◆ **PROMPT**:
When a line in the entries contains the word "temp", copy that line in full.

Saved entries:

Lemma StartRewrite_spec temp delta entries l l1 :
  StartRewrite temp delta entries l = (None, l1) ->
  ~ refuses l /\ exists t d, l1 = with_rewrite (Some (mkJob (GoIO.NewWriterSize t rewriteBuffer)
      (GoIO.NewWriterSize d rewriteBuffer) None entries)) l /\
    fData t = [] /\ at_end t /\ fData d = [] /\ at_end d.
Proof.
  unfold StartRewrite, refuses. destruct (_ || _); [done|]. destruct (lFailed l); [done|].
  destruct (lRewrite l); [done|]. destruct (createFiles temp delta) as [e|[t d]] eqn:Hc; [done|].
  intros [= <-]. split; [by intros [?|?]|]. exists t, d. by apply createFiles_empty in Hc.
Qed.

(** The whole protocol: appends before and after the snapshot is written. *)
Lemma rewrite_spec temp delta entries calls1 calls2 l l1 rs1 l2 l3 rs2 l4 r l5 :
  clean l -> StartRewrite temp delta entries l = (None, l1) -> append_all calls1 l1 = (rs1, l2) ->
  snapshotWorker l2 = (None, l3) -> append_all calls2 l3 = (rs2, l4) -> CompleteRewrite l4 = (r, l5) ->
  let made := acked calls1 rs1 ++ acked calls2 rs2 in
  (lFailed l4 <> None /\ r <> None /\ l5 = with_rewrite None l4) \/
  (fData (lFile l4) = fData (lFile l) ++ records made /\
   completed l4 l5 (records (snapshot entries ++ made)) r).
Proof.
  intros Hc Hstart Ha1 Hwork Ha2 Hcomp made.
  apply StartRewrite_spec in Hstart as (Href & t & d & -> & Ht & Hte & Hd & Hde).
  destruct (append_all_job calls1 _ _ _ d [] _ Ha1 eq_refl) as (job1 & Hl2 & [Htw Hje] & Hdok1).
  { intros _. split; [exact (NewWriterSize_wrote d rewriteBuffer ltac:(done) Hde)|done]. }
  unfold snapshotWorker in Hwork. rw Hl2 in Hwork. destruct (writeSnapshot job1) as [ready job2] eqn:Hws.
  injection Hwork as -> <-. destruct (writeSnapshot_spec t job1 job2 Htw Hte Hws) as (Hwr & Hdw & Hdr).
  rw Hje /= in Hwr.
  assert (Hdok2 : delta_ok d (acked calls1 rs1) job2) by (unfold delta_ok in *; by rw Hdw Hdr).
  destruct (append_all_job calls2 _ _ _ d _ job2 Ha2 eq_refl Hdok2) as (job4 & Hl4 & [Htw4 _] & Hdok4).
  rw -Htw4 in Hwr. fold made in Hdok4.
  assert (Hcl : forall j l, clean l -> clean (with_rewrite j l)) by (intros j l0; by apply clean_writer).
  assert (Hrf : forall j l, ~ refuses l -> ~ refuses (with_rewrite j l)) by done.
  assert (Hlive : lFailed l4 <> None \/ clean l4 /\ fData (lFile l4) = fData (lFile l) ++ records made).
  { destruct (append_all_live calls1 _ _ _ Ha1) as [Hf|(Hc2 & Hr2 & Hd2)]; [by apply Hcl|by apply Hrf| |].
    - left. destruct (append_all_refused calls2 (with_rewrite (Some job2) l2)) as (rs' & Hall & _); [by right|].
      rw Hall in Ha2. by simplify_eq.
    - destruct (append_all_live calls2 _ _ _ Ha2) as [Hf|(Hc4 & Hr4 & Hd4)]; [by apply Hcl|by apply Hrf|by left|right].
      split; [done|]. rw Hd4. change (lFile (with_rewrite (Some job2) l2)) with (lFile l2). rw Hd2.
      by rw -app_assoc -records_app. }
  destruct Hlive as [Hf|[Hc4 Hd4]].
  - left. split; [done|]. by eapply CompleteRewrite_failed.
  - right. split; [done|]. exact (CompleteRewrite_spec t d (snapshot entries) made job4 l4 r l5 Hl4 Hc4 Ht Hd Hwr Hdok4 Hcomp).
Qed.
End rewrite.
End AofRewriteProof.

◆ **SOLVED PROBLEM**:
Lemma StartRewrite_spec temp delta entries l l1 :
  StartRewrite temp delta entries l = (None, l1) ->
  destruct (lRewrite l); [done|]. destruct (createFiles temp delta) as [e|[t d]] eqn:Hc; [done|].
Lemma rewrite_spec temp delta entries calls1 calls2 l l1 rs1 l2 l3 rs2 l4 r l5 :
  clean l -> StartRewrite temp delta entries l = (None, l1) -> append_all calls1 l1 = (rs1, l2) ->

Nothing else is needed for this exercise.